Treni e bus viaggeranno regolarmente domani, anche a Pescara. Perché, nel caos che ancora avvolge i cieli, almeno il trasporto su gomma e rotaie non può non funzionare. Così, Filt Cgil, Fit Cisl, Uiltrasporti, Ugl, Orsa, Faisa Cisal e Fast ferrovie hanno rinviato lo sciopero nazionale che per 24 ore avrebbe paralizzato tutt'Italia. La protesta per il nuovo contratto collettivo della mobilità, atteso da oltre 15 mesi dai lavoratori ferroviari e del trasporto pubblico locale, slitta al 28 maggio. L'aeroporto d'Abruzzo del resto è lo specchio dei disagi che continuano a colpire la mobilità europea: cancellati a Pescara, pure ieri, i voli per e da Francoforte, Londra, Milano Orio; hanno ripreso quota le tratte di Cagliari e Linate.
Ma queste sono ore di fuoco anche per il trasporto local: a Pescara è atteso per oggi un incontro in Prefettura tra vertici Gtm e segretari regionali e provinciali della Filt Cgil, Fit Cisl e Uiltrasporti. Sicurezza, viabilità, indennità per il personale di guida: sono alcuni dei temi che i sindacati portano sul tavolo del Prefetto, visto il raffreddamento delle trattative con l'azienda. I lavoratori insistono sulle spine del traffico e di una viabilità che costringe allo slalom i bus, allungando stress, tempi di percorrenza e rischi: a Pescara sono appena 3 i chilometri di corsie preferenziali, poco visibili, non protette e occupate dalle auto private. E, nel caso di incidenti in fase di sorpasso di vetture in sosta sulle corsie preferenziali, la responsabilità finirebbe per ricadere sugli autisti. I sindacati hanno elaborato un reportage fotografico sulle criticità della viabilità cittadina, peraltro già documentate da un'inchiesta de Il Messaggero. Il loro appello di pronto intervento sarà all'amministrazione comunale; alla Gtm quale attore forte verso Comune e Regione; oltre che al Prefetto. Una delle proposte potrebbe essere l'installazione di telecamere come deterrente per gli automobilisti indisciplinati. Altro nodo caldo è la sicurezza, ovvero protezione dei posti di guida e telefoni aziendali per le richieste di soccorso.

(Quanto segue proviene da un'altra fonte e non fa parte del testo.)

(** A home's hit at an index is found by one part, whose stream names the home. *)
Lemma hit_parts position ix a v d q :
  Spanfilade_slot (spanfilade (hints s)) (S position) = Some ix → indexes ix (filings s position) →
  links s !! a = Some v → homed a d → slot_meets v (S position) q →
  a ∈ index_stab_in ix (tumbler d) q.
Proof using Hs.
  intros Hsl Hix Ha Hd Hm. apply (index_stab_in_iff ix (filings s position) Hix); [apply levels_fit_small, Hs|].
  apply hit_filed. by exists v.
Qed.

Lemma part_finds slot ix d q a p :
  Spanfilade_slot (spanfilade (hints s)) slot = Some ix → p ≠ 0%N →
  (∀ parts, parts_has parts p = true → a ∈ stab_in_parts ix (tumbler d) q parts) → finds slot d q a p.
Proof using. intros E Hp H ix' parts E' Hh. rewrite E in E'. injection E' as <-. apply H. by apply holds_has. Qed.

Lemma home_of_filed position h :
  home_filed (filings s position) h → ∃ a v d, links s !! a = Some v ∧ homed a d ∧ h = tumbler d.
Proof using Hs.
  intros (a & i & sp & (v & e & Ha & Hh & _)%elem_of_filings). destruct (key_homed a v Ha) as [Hv [d Hd]].
  rewrite (homed_home a d Hv Hd) in Hh. injection Hh as <-. by exists a, v, d.
Qed.

Lemma index_opens pair position ix query :
  Spanfilade_slot (spanfilade (hints s)) (S position) = Some ix → indexes ix (filings s position) →
  ∃ own, outcome_map (λ p, index_streams ix p.2 pair p.1) (imap (λ i q, (i, q)) (endset_spans query)) = Done own ∧
    opens pair (S position) query (mjoin own ++ match residue_stream ix pair with Some st => [st] | None => [] end).
Proof using Hs.
  intros Hsl Hix. pose proof (levels_fit_small s position (fd_levels s Hs)) as Hsmall.
  destruct (outcome_map_ok (λ p, index_streams ix p.2 pair p.1) (imap (λ i q, (i, q)) (endset_spans query))
    (λ p sts, (∀ st, st ∈ sts → stream_ok (filings s position) pair st ∧ st_span st = Some p.1) ∧
      (∀ h l, l ∈ starting_inside ix h p.2 → ∃ st, st ∈ sts ∧ st_parts st = STARTING ∧ h ∈ st_homes st) ∧
      (∀ h l, l ∈ containing ix h (start p.2) → ∃ st, st ∈ sts ∧ st_parts st = CONTAINING ∧ h ∈ st_homes st))) as (own & -> & Hown).
  { intros [i q] _. apply (index_streams_ok ix (filings s position) Hix q pair i Hsmall). }
  exists own. split; [done|]. destruct (residue_stream_ok ix (filings s position) Hix pair) as [Hres1 Hres2].
  assert (Hst : ∀ st, st ∈ mjoin own ++ match residue_stream ix pair with Some st => [st] | None => [] end →
    stream_ok (filings s position) pair st ∧
    match st_span st with Some i => i < length (endset_spans query) | None => st_parts st ≠ PART_NONE end).
  { intros st [Hin|Hin]%elem_of_app.
    - destruct (elem_of_mjoin_Forall2 _ _ _ _ Hown Hin) as ([i q] & sts & (j & q' & [= -> ->] & Hq)%elem_of_lookup_imap & Hok & Hst).
      destruct (proj1 Hok st Hst) as [? ->]. split; [done|]. by apply lookup_lt_Some in Hq.
    - destruct (residue_stream ix pair) as [st'|]; [|by apply not_elem_of_nil in Hin]. apply list_elem_of_singleton in Hin as ->.
      destruct (Hres1 st' eq_refl) as [Hok ->]. split; [done|]. apply Hok. }
  split.
  - intros st Hin. apply (Hst st Hin).
  - intros st Hin. apply (Hst st Hin).
  - intros st Hin. apply (Hst st Hin).
  - intros st h Hin Hh. apply (home_of_filed position). by apply (Hst st Hin).
  - intros a v d i q Ha Hd Hq Hm. pose proof (hit_parts position ix a v d q Hsl Hix Ha Hd Hm) as Hhit.
    unfold index_stab_in, stab_in_parts in Hhit. change (parts_has PART_ALL STARTING) with true in Hhit.
    change (parts_has PART_ALL CONTAINING) with true in Hhit. change (parts_has PART_ALL RESIDUE) with true in Hhit.
    rewrite !elem_of_app in Hhit.
    destruct (mjoin_Forall2_elem _ _ _ (i, q) Hown) as (sts & (Hspan & Hstart & Hcont) & Hsub).
    { apply elem_of_lookup_imap. by exists i, q. }
    destruct Hhit as [Hhit|[Hhit|Hhit]].
    + destruct (Hstart (tumbler d) a Hhit) as (st & Hin & Hp & Hh). exists st. split_and!; [apply elem_of_app; left; by apply Hsub|done| |].
      * right. by apply (Hspan st Hin).
      * rewrite Hp. eapply part_finds; [done|done|]. intros parts Hpp. apply stab_at_part. by left.
    + destruct (Hcont (tumbler d) a Hhit) as (st & Hin & Hp & Hh). exists st. split_and!; [apply elem_of_app; left; by apply Hsub|done| |].
      * right. by apply (Hspan st Hin).
      * rewrite Hp. eapply part_finds; [done|done|]. intros parts Hpp. apply stab_at_part. right. by left.
    + destruct (Hres2 (tumbler d) a q Hhit) as (st & E & Hp & Hh). destruct (Hres1 st E) as [_ Hsp]. rewrite E. exists st.
      split_and!; [apply elem_of_app; right; by left|done|by left|].
      rewrite Hp. eapply part_finds; [done|done|]. intros parts Hpp. apply stab_at_part. right. by right.
Qed.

Il fronte del lavoro è in movimento anche all'Inps: davanti la sede di Pescara in via Paolucci, un centinaio di lavoratori hanno protestato, ieri, contro la riorganizzazione dell'assetto aziendale con un sit-in e un'assemblea a cui hanno partecipato anche i dipendenti di Chieti, Teramo, L'Aquila, Avezzano, coinvolti nella sperimentazione che riguarda altre 19 sedi in Italia. Il progetto di modifica dell'assetto organizzativo (a Pescara partito il 15 febbraio) prevede la chiusura di varie sedi territoriali o il loro ridimensionamento; per il futuro il rischio più grosso sarebbe quello di un'esternalizzazione dei servizi. «Avere più soggetti che offrono servizi - ha detto il delegato sindacale della confederazione unitaria di base Mario Iodice - non significa automaticamente avere più servizi e che, soprattutto, restino gratuiti. E' in atto una sorta di privatizzazione dell'Inps». Il piano di riorganizzazione è stato elaborato ovvero affidato a una società privata, la Kpmg. «Contestiamo una riorganizzazione attuata sulla base di un progetto appaltato all'esterno - dice Iodice - ed evidenziamo il pericolo di un ridimensionamento di ruolo e funzioni dell'Inps che finora ha rappresentato il pilastro del Welfare». L'operazione di riordino costerebbe oltre 17milioni di euro. «Potrebbero essere sottratte all'Inps -conclude Iodice- competenze importanti come cassa integrazione, disoccupazione e indennità di mobilità per affidarle ai privati».